Vu l'appel formé par la société EURL EUROCHAUFF le 27 décembre 2022,

Vu l'appel incident formé par Monsieur [X] [B] le 22 juin 2023,

Vu l'article 455 du code de procédure civile,

Vu les conclusions de la société EURL EUROCHAUFF déposées sur le RPVA le 22 septembre 2023, et celles de Monsieur [X] [B] déposées sur le RPVA le 22 juin 2023,

Vu l'ordonnance de clôture rendue le 22 novembre 2023,

La société EURL EUROCHAUFF demande :

- de recevoir l'appel et le dire bien fondé, et y faire droit,

- d'infirmer l'entier jugement rendu le 28 novembre 2022 par le conseil de prud'hommes de Saint-Dié-des-Vosges, sauf en ce qu'il a :

- débouté Monsieur [X] [B] [X] du surplus de ses demandes,

Statuant à nouveau :

- de constater que les agissements de Monsieur [X] [B] sont constitutifs d'une faute grave,

- de constater qu'aucune somme ni commission n'est due à Monsieur [X] [B],

- de constater que le certificat de travail délivré à Monsieur [X] [B] est complet,

- de constater que Monsieur [X] [B] n'a, à aucun moment, fait état d'un travail dissimulé,

- en conséquence, de débouter Monsieur [X] [B] de l'intégralité de ses demandes,

- de condamner Monsieur [X] [B] au paiement de la somme de 3 500,00 euros au titre de l'article 700 du code de procédure civile, outre les dépens concernant la première instance,

- de condamner Monsieur [X] [B] au paiement de la somme de 4 000,00 euros au titre de l'article 700 du code de procédure civile à hauteur d'appel, outre les dépens concernant la présente instance,

- de prononcer l'exécution provisoire de la décision à intervenir.

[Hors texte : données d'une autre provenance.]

Lemma splice_lookup_out {A} off (d l : list A) i :
  (off + length d ≤ length l)%nat → (i < off ∨ off + length d ≤ i)%nat →
  splice off d l !! i = l !! i.
Proof.
  intros H [Hi|Hi]; unfold splice.
  - rewrite lookup_app_l by (rewrite length_take; lia). by apply lookup_take_lt.
  - rewrite lookup_app_r by (rewrite length_take; lia).
    rewrite length_take, Nat.min_l by lia. rewrite lookup_app_r by lia.
    rewrite lookup_drop. f_equal. lia.
Qed.

(** ** Lists *)

(** Keys without repetition determine their elements. *)
Lemma NoDup_fmap_inj_on {A B} (f : A → B) (l : list A) (x y : A) :
  NoDup (f <$> l) → x ∈ l → y ∈ l → f x = f y → x = y.
Proof.
  induction l as [|a l IH]; simpl; [by intros _ ?%not_elem_of_nil|].
  intros [Ha Hn]%NoDup_cons Hx Hy Hf. apply elem_of_cons in Hx as [->|Hx], Hy as [->|Hy]; [done| | |by apply IH].
  - destruct Ha. rewrite Hf. by apply list_elem_of_fmap_2.
  - destruct Ha. rewrite <-Hf. by apply list_elem_of_fmap_2.
Qed.

(** ** Automation *)

Create HintDb bridge discriminated.
#[export] Hint Resolve b2z_range zlen_nonneg arr_length wrap_in_width : bridge.

(** Split every conjunction, [if decide] and [match] on results in sight. *)
Ltac crush_cases :=
  repeat first
    [ progress simplify_eq/=
    | case_decide
    | case_match
    | match goal with H : _ ∧ _ |- _ => destruct H end ].

(** An equivalence between outcomes of a decision table. *)
Ltac solve_iff :=
  split; intros;
  repeat match goal with
    | H : _ ∧ _ |- _ => destruct H
    | H : _ ∨ _ |- _ => destruct H
    | H : ∃ _, _ |- _ => destruct H
    end;
  simplify_eq; try congruence; eauto 8.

Monsieur [X] [B] demande :

Sur le licenciement, le rappel de commissions et le travail dissimulé :

- de dire et juger que son licenciement pour faute grave est abusif,

- de dire et juger qu'il n'a pas été intégralement rempli de ses droits salariaux

- de dire et juger que la société EURL EUROCHAUFF s'est rendu coupable de travail dissimulé,

- en conséquence, de confirmer le jugement entrepris en ce qu'il a condamné la société EURL EUROCHAUFF au paiement des sommes suivantes :

- 1 454,01 euros nets au titre de l'indemnité de licenciement,

- 6 231,52 euros bruts au titre de l'indemnité compensatrice de préavis,

- 623,15 euros bruts au titre de l'indemnité de congés payés afférents,

- d'infirmer le jugement entrepris en ce qu'il a :

- débouté l'intimé de sa demande au titre des rappels de commissions,

- débouté l'intimé de sa demande au titre du travail dissimulé,

- limité l'indemnisation au titre du licenciement abusif à la somme de 18 690,00 euros,

Statuant à nouveau sur appel incident :

- de condamner la société EURL EUROCHAUFF au versement des sommes suivantes :

- 31 157,60 euros nets au titre des dommages et intérêts pour licenciement abusif,

- 5 212,63 euros à titre de rappel de commissions,

- 521,26 euros au titre des congés payés afférents,

- 18 694,56 euros à titre d'indemnité forfaitaire pour travail dissimulé,

Sur le certificat de travail :

- de dire et juger que le certificat de travail qui lui a été délivré est incomplet,

- en conséquence, de confirmer le jugement entrepris en ce qu'il a condamné la somme EURL EUROCHAUFF au paiement de la somme de 1 000,00 euros de dommages et intérêts pour préjudice subi du fait du certificat de travail non conforme,

Sur les retenues salariales de juin 2013 :

- de dire et juger que l'employeur a opéré des retenues salariales injustifiées en juin 2013,

- en conséquence, de confirmer le jugement entrepris en ce qu'il a condamné la société EURL EUROCHAUFF au paiement de la somme de 308,15 euros au titre des retenues salariales injustifiées en juin 2013,

En tout état de cause :

- de dire que ces montants porteront intérêts à compter du jour de la demande pour les créances salariales et à compter du jour de l'arrêt à intervenir pour les dommages et intérêts,

- de condamner la société EURL EUROCHAUFF à payer une indemnité de 4 000,00 euros au titre de l'article 700 du code de procédure civile,

- de condamner la société EURL EUROCHAUFF au remboursement des allocations Pôle Emploi en application de l'article L.1235-4 du code du travail,

- de fixer le salaire moyen de Monsieur [X] [B] sur les 3 derniers mois à la somme de 3 115,76 euros bruts,

- de condamner la société EURL EUROCHAUFF aux entiers dépens et frais y compris les frais, émoluments et honoraires liés à une éventuelle exécution de la décision à intervenir par voie d'huissier, et en particulier tous les droits de recouvrement ou d'encaissement sans exclusion du droit de recouvrement ou d'encaissement à la charge du créancier,

- de prononcer l'exécution provisoire de la décision à intervenir.

SUR CE, LA COUR

Pour plus ample exposé sur les moyens et prétentions des parties, il sera expressément renvoyé aux dernières écritures qu'elles ont déposées sur le RPVA, s'agissant de l'employeur le 22 septembre 2023, et en ce qui concerne le salarié le 22 juin 2023.

Sur le licenciement

La lettre de licenciement du 20 juillet 2013 (pièce 5 de l'intimé) indique :

« ...Nous vous informons que nous avons décidé de vous licencier pour faute grave.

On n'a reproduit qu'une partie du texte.